• June 2, 2015

Motion_yo-yoIn late 2013, David and Tiffany Gallagher sued U.S. Bank in Rice County District Court to stop the foreclosure on their home. U.S. Bank was able to remove the case to federal court based on federal diversity jurisdiction. Then U.S. Bank was able to have the case thrown out of court.

In the mean time, the Gallaghers had filed a “notice of lis pendens” with the Rice County recorders office. In English, this is a notice to the world that a piece of real property is the subject to pending litigation. It is difficult to sell property when it is subject to such a notice.

(Don’t get any funny ideas.
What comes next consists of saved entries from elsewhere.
(** * A block allocator with a conservative mark-and-sweep collector

    Shallow embedding of [src/main.c]: the allocator ([find_free_block],
    [request_space], [malloc], [merge_free_blocks], [free], [realloc]),
    the collector ([scan_region], [scan_heap], [gc]) and the diagnostics
    ([count_allocated_blocks], [count_free_blocks], [print_gc_stats],
    [debug_heap]).

    Conventions.
    - Target: LP64 ([size_t], [uintptr_t] and pointers are 64 bits, [int] is
      32 bits), so [sizeof (struct block_meta)] is 8 + 8 + 4 + 4 + 4 plus 4
      bytes of padding, that is 32.
    - Unsigned and pointer arithmetic is written out with [wrap].
    - Block headers live in a finite map from header address to
      [block_meta]; every other byte of memory (payloads, static data,
      stack) lives in [mem].
    - [assert] is active (the source never defines NDEBUG): a failed
      assertion ends the run with [Abort].
    - Loops that follow [next] links take fuel; running out of it is the
      outcome [OutOfFuel].
    - [printf] is library code that may allocate through the [malloc] of
      this program; its effect on the heap is a parameter of the
      diagnostics that call it.
    - Page mappings are not modelled: a store through a header pointer
      succeeds wherever the pointer leads, also above the break. *)

From Stdlib Require Import ZArith Lia.
From stdpp Require Import base option list gmap.

Local Open Scope Z_scope.

(** ** Machine arithmetic *)

Definition modulus : Z := 2 ^ 64.

(** Reduction of a mathematical integer to a [size_t] / [uintptr_t]. *)
Definition wrap (z : Z) : Z := z mod modulus.

(** Conversion of a [size_t] to [intptr_t] (the parameter of [sbrk]). *)
Definition to_intptr (z : Z) : Z :=
  if z <? 2 ^ 63 then z else z - modulus.

(** [#define META_SIZE sizeof(struct block_meta)] *)
Definition META_SIZE : Z := 32.

(** [#define MIN_SIZE 8] *)
Definition MIN_SIZE : Z := 8.

(** [(void * ) -1] *)
Definition SBRK_FAILED : Z := wrap (-1).

(** The four tags the program stores in [magic]. *)
Definition MAGIC_FRESH : Z := 0x12345678.
Definition MAGIC_REUSED : Z := 0x77777777.
Definition MAGIC_SPLIT : Z := 0x22222222.
Definition MAGIC_FREED : Z := 0x55555555.

(** [size = (size + 7) & ~7;] *)
Definition align8 (size : Z) : Z := Z.land (wrap (size + 7)) (Z.lnot 7).

(** ** Data *)

(** [struct block_meta] *)
Record block_meta : Type := mk_meta {
  bm_size : Z;
  bm_next : Z;
  bm_free : Z;
  bm_marked : Z;
  bm_magic : Z
}.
If you record a notice of lis pendens just to mess with someone, you’ll be a juicy target for a lawsuit for “slander of title”).

So, having won dismissal of the Gallagher’s lawsuit, U.S. Bank headed back into the federal court to have the Gallagher’s notice of lis pendens “discharged” (essentially removed from the record of the property). See any problem(s) with that?

The federal court is not where you go to deal with notices of lis pendens and there is an insufficient basis for federal diversity jurisdiction because the jurisdictional minimum of $75,000 in dispute is absent. (Thus, the yo-yo diagram, showing the state-federal-state court required round-trip.)